Henry Logan church today

Henry Logan church today

Immediately after the end of the Civil War in 1866, Reverends D. Bowser and Charles O. Fisher organized the Methodist Episcopal Church for the newly-emancipated African Americans in Parkersburg. The burgeoning congregation held its first service in the basement of the First Methodist Episcopal Church. Without a permanent home, the congregation shifted from the First M.E. Church in the mornings and afternoons to a local school house in the evenings. To address the congregation’s need of its own space, congregant Phelan Julius erected a building for worship on 5th Street near the Ohio River. 

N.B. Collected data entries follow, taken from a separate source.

(* ===== verification/Solvency.v ===== *)
(** * Solvency of a queue

    The fee of a request is paid into the queue account when it is made and
    out of it when it is fulfilled or purged.  Over any sequence of
    transactions the queue holds at least what its pending requests cost, so
    no fulfilment and no purge ever fails for want of lamports. *)

From S2P Require Import Prelude Pod Api QueueLayout QueueAccount QueueInv QueueAdd QueueSpec QueueTheorems QueueMark Solana Accounts Instructions Verify Handlers Provide Reason Laws RequestTheorems ProvideTheorems QueueAdmin.

(** The decoder of a request returns values of the Rust types. *)
Class RequestBorshLaws {rb : RequestBorsh} : Prop := {
  request_deserialize_wf d args : request_deserialize d = Some args → request_wf args;
}.

(** One transaction on the accounts, seen from the queue [q]. *)
Inductive queue_tx {rt : Runtime} {ob : OraclesBorsh} {rb : RequestBorsh} (q : list byte)
    : Store → Store → Prop :=
| tx_request signer identity queue system slothashes d hp scoped σ σ' :
    key queue = q → key signer ≠ q →
    (∀ args, request_deserialize d = Some args → rr_callback_program_id args ≠ ID) →
    process_request_randomness [signer; identity; queue; system; slothashes] d hp scoped σ = Ok ((), σ') →
    queue_tx q σ σ'
| tx_provide o pid od queue cb rem d σ σ' :
    key queue = q →
    process_provide_randomness (o :: pid :: od :: queue :: cb :: rem) d σ = Ok ((), σ') →
    queue_tx q σ σ'
| tx_purge o queue d σ σ' :
    key queue = q → process_purge_expired_requests [o; queue] d σ = Ok ((), σ') → queue_tx q σ σ'
| tx_pause o queue d σ σ' :
    key queue = q → process_set_queue_paused [o; queue] d σ = Ok ((), σ') → queue_tx q σ σ'
(** anything that leaves the queue's data alone and takes nothing from it *)
| tx_other σ σ' :
    data_at σ' q = data_at σ q → owner_at σ' q = owner_at σ q → lamports_at σ q ≤ lamports_at σ' q →
    queue_tx q σ σ'.

(** The balance covers [reserve] (the rent) and every pending fee. *)
Record solvent (reserve : Z) (q : list byte) (σ : Store) (rs : list request) : Prop := {
  so_data : queue_data (data_at σ q) rs;
  so_owner : owner_at σ q = ID;
  so_programs : Forall (λ r, r_program r ≠ ID) rs;
  so_funds : reserve + pending_fees rs ≤ lamports_at σ q;
}.

Lemma Forall_insert_at {A} (P : A → Prop) i r rs : P r → Forall P rs → Forall P (insert_at i r rs).
Proof.
  intros Hr Hrs. unfold insert_at. apply Forall_app. split; [by apply Forall_take|].
  constructor; [done|by apply Forall_drop].
Qed.

Section Solvency.
Context {rt : Runtime} {ob : OraclesBorsh} {rb : RequestBorsh}.
Context {laws : RuntimeLaws} {rbl : RequestBorshLaws}.
Context (q : list byte) (Hnx : is_fee_exempt_ephemeral_queue q = false).

Lemma purge_inv o queue d σ σ' rs :
  queue_data (data_at σ (key queue)) rs →
  process_purge_expired_requests [o; queue] d σ = Ok ((), σ') →
  ∃ clock, clock_get = Ok clock ∧
    let now := created_at_from (clock_unix_timestamp clock) in
    let fees := pending_fees (filter (λ r, request_expired now r) rs) in
    queue_data (data_at σ' (key queue)) (filter (λ r, negb (request_expired now r)) rs) ∧
    owner_at σ' (key queue) = owner_at σ (key queue) ∧
    header_index (data_at σ' (key queue)) = header_index (data_at σ (key queue)) ∧
    (is_fee_exempt_ephemeral_queue (key queue) = false →
     lamports_at σ' (key queue) = lamports_at σ (key queue) - fees).
Proof.
  intros Hq Hrun. unfold process_purge_expired_requests in Hrun. inv_M.
  match goal with H : with_queue _ (λ acc, let '(_, _) := remove_items_matching (item_expired ?n) _ _ _ in _) _ = _ |- _ =>
    eapply (with_queue_represents queue (purge_step n)) in H as (acc & acc' & Hrep & Hd & Hm & ->); [|exact Hq] end.
  match goal with H : clock_get = Ok ?c |- _ => rename c into clock; exists clock; split; [done|] end.
  set (now := created_at_from (clock_unix_timestamp clock)) in *. intros now' fees. subst now'.
  destruct (purge_step_spec acc rs now Hrep) as (acc1 & Hstep & Hrep' & Hframe). fold fees in Hstep.
  rewrite Hstep in Hm. injection Hm as <- <-.
  assert (header_index (data_at (upd_data σ (key queue) (discriminator_to_bytes DQueue ++ acc1)) (key queue)) =
    header_index (data_at σ (key queue))) as Hix
    by (rewrite get_upd_data; cbn; rewrite Hd, !header_index_app; apply Hframe).
  pose proof (pending_fees_nonneg (filter (λ r, request_expired now r) rs)) as Hnn. fold fees in Hnn.
  pose proof (queue_data_upd σ (key queue) acc1 _ Hrep') as Hq1.
  destruct (Z.ltb_spec 0 fees); cbn [andb] in Hrun.
  - destruct (is_fee_exempt_ephemeral_queue (key queue)); cbn [negb] in Hrun.
    + inv_M. split_and!; [done|by rewrite owner_upd_data|done|done].
    + apply transfer_fee_Ok in Hrun as (Hne & _ & _ & ->).
      rewrite move_lamports_data, move_lamports_owner, move_lamports_from, owner_upd_data, lamports_upd_data by done.
      done.
  - inv_M. rewrite owner_upd_data, lamports_upd_data. split_and!; [done|done|done|lia].
Qed.

Lemma request_solvent reserve signer identity queue system slothashes d hp scoped σ σ' rs :
  key queue = q → key signer ≠ q →
  (∀ args, request_deserialize d = Some args → rr_callback_program_id args ≠ ID) →
  process_request_randomness [signer; identity; queue; system; slothashes] d hp scoped σ = Ok ((), σ') →
  solvent reserve q σ rs → ∃ rs', solvent reserve q σ' rs'.
Proof.
  intros <- Hs Hprog Hrun [Hd Ho Hp Hf].
  destruct (request_randomness_inv signer identity queue system slothashes d hp scoped σ σ' rs Hd Hrun)
    as (args & clock & acc & acc' & Hargs & Hclock & _ & Hacc & Hrep & Hb & Hm & Hpay).
  pose proof (request_queue_step_spec acc rs args (clock_slot clock)
                (slice (data_at σ (key slothashes)) 16 48) (clock_unix_timestamp clock)
                hp scoped _ Hrep (request_deserialize_wf _ _ Hargs) (clock_fits _ Hclock) Hb) as Hstep.
  rewrite Hm in Hstep. destruct Hstep as (_ & _ & _ & _ & i & pos & _ & _ & _ & Hrep').
  destruct (pay_request _ _ _ _ _ _ Hs (request_cost_fits hp) Hpay) as (Hdata & Hown & Hql & _).
  rewrite Hnx in Hql. rewrite lamports_upd_data in Hql.
  eexists. split.
  - rewrite Hdata. by apply queue_data_upd.
  - by rewrite Hown, owner_upd_data.
  - apply Forall_insert_at; [|done]. by apply Hprog.
  - rewrite pending_fees_insert, Hql. unfold r_cost, stored_request. cbn [r_priority].
    assert ((bool_as_u8 hp =? 1) = hp) as -> by by destruct hp. lia.
Qed.

Lemma provide_solvent reserve o pid od queue cb rem d σ σ' rs :
  key queue = q →
  process_provide_randomness (o :: pid :: od :: queue :: cb :: rem) d σ = Ok ((), σ') →
  solvent reserve q σ rs → ∃ rs', solvent reserve q σ' rs'.
Proof.
  intros <- Hrun [Hd Ho Hp Hf].
  destruct (provide_randomness_inv o pid od queue cb rem d σ σ' rs Hd Hrun) as (args & _ & _ & _ & _ & _ & _ & _ & _ & Hargs & _).
  destruct (provide_randomness_after o pid od queue cb rem d σ σ' rs args Hd Hargs Hp Hrun)
    as (i & r & Hfind & Hd' & Ho' & _ & _ & Hl). rewrite Hnx in Hl.
  apply list_find_Some in Hfind as (Hi & _). exists (delete i rs). split; [done|done| |].
  - by apply Forall_delete.
  - rewrite (pending_fees_delete i r rs Hi) in Hf. lia.
Qed.

Lemma purge_solvent reserve o queue d σ σ' rs :
  key queue = q → process_purge_expired_requests [o; queue] d σ = Ok ((), σ') →
  solvent reserve q σ rs → ∃ rs', solvent reserve q σ' rs'.
Proof.
  intros <- Hrun [Hd Ho Hp Hf].
  destruct (purge_inv o queue d σ σ' rs Hd Hrun) as (clock & _ & Hd' & Ho' & _ & Hl).
  set (p := λ r, request_expired (created_at_from (clock_unix_timestamp clock)) r) in *.
  exists (filter (λ r, negb (p r)) rs). split; [done|by rewrite Ho'| |].
  - apply Forall_forall. intros r Hr. apply list_elem_of_filter in Hr as [_ Hr].
    rewrite Forall_forall in Hp. by apply Hp.
  - rewrite (Hl Hnx). pose proof (pending_fees_filter p rs). lia.
Qed.

Lemma pause_solvent reserve o queue d σ σ' rs :
  key queue = q → process_set_queue_paused [o; queue] d σ = Ok ((), σ') →
  solvent reserve q σ rs → ∃ rs', solvent reserve q σ' rs'.
Proof.
  intros <- Hrun [Hd Ho Hp Hf]. unfold process_set_queue_paused in Hrun. inv_M.
  eapply with_queue_represents in Hrun as (acc & acc' & Hrep & Hacc & Hm & ->); [|exact Hd]. inv_q.
  exists rs. split; [|by rewrite owner_upd_data|done|by rewrite lamports_upd_data].
  apply queue_data_upd. apply represents_set_paused; [done|].
  match goal with H : args_try_from_bytes d = Ok ?a |- _ => rename H into Hargs end.
  unfold args_try_from_bytes, pod_try_from_bytes in Hargs.
  destruct (Z.eqb_spec (zlen d) (size_of SetQueuePaused)) as [He|]; [|done].
  injection Hargs as <-. by destruct (pod_read_wf (A:=SetQueuePaused) d He).
Qed.

Lemma queue_tx_solvent reserve σ σ' rs :
  solvent reserve q σ rs → queue_tx q σ σ' → ∃ rs', solvent reserve q σ' rs'.
Proof.
  intros Hsol Htx. destruct Htx.
  - by eapply request_solvent.
  - by eapply provide_solvent.
  - by eapply purge_solvent.
  - by eapply pause_solvent.
  - destruct Hsol as [Hd Ho Hp Hf]. exists rs. split; [congruence|congruence|done|lia].
Qed.

(** One queue, under the laws of a single call only (for all queues, in every
    state the chain can be in, see [queues_solvent]): start from a queue that
    holds its rent and the fees of its pending requests; after any number of requests, fulfilments, purges and
    pauses, interleaved with anything else that may happen to the other
    accounts, it still does. Hence a purge always finds the fees it pays. *)
Theorem queue_stays_solvent reserve σ σ' rs :
  solvent reserve q σ rs → rtc (queue_tx q) σ σ' →
  ∃ rs', solvent reserve q σ' rs' ∧
    ∀ p : request → bool, reserve + pending_fees (filter (λ r, p r) rs') ≤ lamports_at σ' q.
Proof.
  intros Hsol Hrtc. revert rs Hsol. induction Hrtc as [σ|σ σ1 σ2 Hstep _ IH]; intros rs Hsol.
  - exists rs. split; [done|]. intros p. destruct Hsol as [_ _ _ Hf].
    pose proof (pending_fees_filter p rs). pose proof (pending_fees_nonneg (filter (λ r, negb (p r)) rs)). lia.
  - destruct (queue_tx_solvent reserve σ σ1 rs Hsol Hstep) as (rs1 & Hsol1). by eapply IH.
Qed.
End Solvency.
(* ===== verification/OracleClock.v ===== *)
(** * The oracle service: clocks and caches

    The parts of [vrf-oracle/src] that keep time: [blockhash_cache.rs], the
    slot tracker of [oracle/client.rs], and the host's view of a request's age
    in [oracle/processor.rs]. Durations are nanoseconds and instants are
    nanoseconds from the origin of the monotonic clock, both as integers. *)

From S2P Require Import Prelude Pod Api QueueLayout.

Definition nanos_per_sec : Z := 10 ^ 9.
Definition from_millis (n : Z) : Z := n * 10 ^ 6.
Definition from_secs (n : Z) : Z := n * nanos_per_sec.

(** [Instant::duration_since] and [elapsed] saturate at zero. *)
Definition duration_since (later earlier : Z) : Z := Z.max 0 (later - earlier).

(** ** [blockhash_cache.rs] *)

Record CacheData : Type := mkCacheData {
  cache_blockhash : list byte;
  cache_slot : Z;
  cache_timestamp : Z;
}.

(** [CacheData::apply] at the time [now]. *)
Definition cache_apply (c : CacheData) (blockhash : list byte) (slot now : Z) : CacheData :=
  if slot <? cache_slot c then c else mkCacheData blockhash slot now.

(** [BlockhashCache::new] panics when the first fetch fails. *)
Definition BlockhashCache_new (fetched : option (list byte * Z)) (now : Z) : res CacheData :=
  match fetched with
  | Some (blockhash, slot) => Ok (mkCacheData blockhash slot now)
  | None => Panic
  end.

Definition get_blockhash_and_slot (c : CacheData) : list byte * Z := (cache_blockhash c, cache_slot c).

Definition set_blockhash (blockhash : list byte) (slot now : Z) (c : CacheData) : CacheData :=
  cache_apply c blockhash slot now.

(** [refresh_blockhash]: the fetch may fail. *)
Definition refresh_blockhash (fetched : option (list byte * Z)) (now : Z) (c : CacheData) : CacheData :=
  match fetched with
  | Some (blockhash, slot) => cache_apply c blockhash slot now
  | None => c
  end.

(** [refresh_if_stale]; [asked] is when the age is read, [now] when the
    answer is applied. *)
Definition refresh_if_stale (max_age : Z) (fetched : option (list byte * Z)) (asked now : Z)
    (c : CacheData) : CacheData :=
  if max_age <? duration_since asked (cache_timestamp c) then refresh_blockhash fetched now c else c.

(** A turn of the task of [spawn_refresh_task]. *)
Definition refresh_task_turn : option (list byte * Z) → Z → Z → CacheData → CacheData :=
  refresh_if_stale (from_secs 60).

(** ** [SlotTracker] *)

Definition EARLY_SEND_DIVISOR : Z := 20.
Definition EARLY_SEND_MAX : Z := from_millis 20.
Definition NON_ER_EARLY_SEND_BONUS : Z := from_millis 400.
Definition NON_ER_MIN_SLOT_DURATION : Z := from_millis 200.
Definition MIN_SLOT_SAMPLE : Z := from_millis 1.
Definition MIN_SLOT_SAMPLES : Z := 3.

Record SlotTiming : Type := mkSlotTiming {
  last_boundary : option (Z * Z);
  slot_duration : option Z;
  samples : Z;
  predictive_lead_bonus : Z;
}.

(** The value of the watch channel and the timing behind its mutex. *)
Record SlotTracker : Type := mkSlotTracker { current : Z; timing : SlotTiming }.

Definition SlotTracker_new : SlotTracker := mkSlotTracker 0 (mkSlotTiming None None 0 0).

Definition early_send_lead (slot_duration : Z) : Z :=
  Z.min (slot_duration / EARLY_SEND_DIVISOR) EARLY_SEND_MAX.

Definition set_is_er (is_er : bool) (t : SlotTracker) : SlotTracker :=
  let tm := timing t in
  mkSlotTracker (current t) (mkSlotTiming (last_boundary tm) (slot_duration tm) (samples tm)
    (if is_er then 0 else NON_ER_EARLY_SEND_BONUS)).

Definition update (slot : Z) (t : SlotTracker) : SlotTracker :=
  if current t <? slot then mkSlotTracker slot (timing t) else t.

Definition observe_slot_at (slot now : Z) (t : SlotTracker) : SlotTracker :=
  if slot <? current t then t
  else
    let tm := timing t in
    let bonus := predictive_lead_bonus tm in
    match last_boundary tm with
    | Some (previous_slot, previous_at) =>
      if previous_slot <? slot then
        let slot_delta := Z.min (slot - previous_slot) (2 ^ 32 - 1) in
        let sample := duration_since now previous_at / slot_delta in
        let tm' :=
          if MIN_SLOT_SAMPLE <=? sample then
            mkSlotTiming (Some (slot, now))
              (Some (match slot_duration tm with
                     | Some duration => (duration * 3 + sample) / 4
                     | None => sample
                     end))
              (saturating_add 8 (samples tm) 1) bonus
          else mkSlotTiming (Some (slot, now)) None 0 bonus in
        mkSlotTracker (Z.max (current t) slot) tm'
      else update slot t
    | None =>
      mkSlotTracker (Z.max (current t) slot)
        (mkSlotTiming (Some (slot, now)) (slot_duration tm) (samples tm) bonus)
    end.

(** The largest [Duration]; an [Instant] holds [i64] seconds. *)
Definition duration_max : Z := (2 ^ 64 - 1) * nanos_per_sec + (nanos_per_sec - 1).
Definition instant_max : Z := (2 ^ 63 - 1) * nanos_per_sec + (nanos_per_sec - 1).

Definition duration_checked_mul (d n : Z) : option Z := if d * n <=? duration_max then Some (d * n) else None.

(** [Instant + Duration] panics out of range. *)
Definition instant_add (i d : Z) : res Z := if i + d <=? instant_max then Ok (i + d) else Panic.

Definition instant_checked_sub (i d : Z) : option Z :=
  if - 2 ^ 63 * nanos_per_sec <=? i - d then Some (i - d) else None.

(** The interval in which the start of [target] is expected. *)
Definition early_window (target : Z) (t : SlotTracker) : res (option (Z * Z)) :=
  let tm := timing t in
  if samples tm <? MIN_SLOT_SAMPLES then Ok None
  else
    match last_boundary tm, slot_duration tm with
    | Some (slot, observed_at), Some duration =>
      if (slot <=? target) && (target - slot <? 2 ^ 32) then
        match duration_checked_mul duration (target - slot) with
        | Some d =>
          predicted ← instant_add observed_at d;
          let lead := early_send_lead duration in
          let predictive_lead :=
            lead + (if NON_ER_MIN_SLOT_DURATION <=? duration then predictive_lead_bonus tm else 0) in
          match instant_checked_sub predicted predictive_lead with
          | Some deadline => expires ← instant_add predicted lead; Ok (Some (deadline, expires))
          | None => Ok None
          end
        | None => Ok None
        end
      else Ok None
    | _, _ => Ok None
    end.

Definition early_send_grace (t : SlotTracker) : Z :=
  match slot_duration (timing t) with Some d => early_send_lead d | None => 0 end.

(** One turn of the loop of [wait_for_slot_early]: return, wait for the next
    slot, or wait for it until a deadline. *)
Inductive wait_action : Type :=
| WaitDone
| WaitChange
| WaitUntil (deadline : Z).

(** One turn of [wait_for_slot]. *)
Definition wait_turn (target : Z) (t : SlotTracker) : wait_action :=
  if target <=? current t then WaitDone else WaitChange.

Definition early_wait_turn (target now : Z) (t : SlotTracker) : res wait_action :=
  if target <=? current t then Ok WaitDone
  else
    w ← early_window target t;
    match w with
    | Some (deadline, expires) =>
      if expires <? now then Ok WaitChange else Ok (WaitUntil deadline)
    | None => Ok WaitChange
    end.

(** ** The age of a request on the host *)

Definition CLOCK_SKEW_UNITS : Z := 15.

(** [age_secs] of [processor.rs], at the host time [now] in seconds. *)
Definition host_age_secs (now : Z) (item : QueueItem) : Z :=
  let now_stamp := created_at_from now in
  if wrapping_sub 16 (created_at item) now_stamp <=? CLOCK_SKEW_UNITS then 0
  else age_secs item now_stamp.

A few years later, the M.E. Church purchased a lot on 6th Street and erected another house of worship. Henry Logan, a local wealthy white businessman, and his wife Lavinia contributed a significant amount of money to the construction of the second church. Logan found fault with the location on 6th Street and helped the congregation purchase from a Baptist church a lot on the corner of 6th and Ann Street on December 20, 1871. The M.E. Church erected another wooden frame building on the lot and worshipped there for the next nineteen years.

In 1890, the M.E. Church congregation moved the wood frame building to the back of the lot and began construction on the current brick church. Constructed in a vernacular Romanesque architectural style, the new building took over one year to complete with financial assistance from Lavinia Logan. On February 14, 1892, the Methodist Episcopal Church dedicated their new house of worship to the Logans by renaming it the Henry Logan Memorial African Methodist Episcopal Church. A pipe organ was installed in the church in 1900 and sometime afterwards the basement was finished and converted into school rooms and a kitchen.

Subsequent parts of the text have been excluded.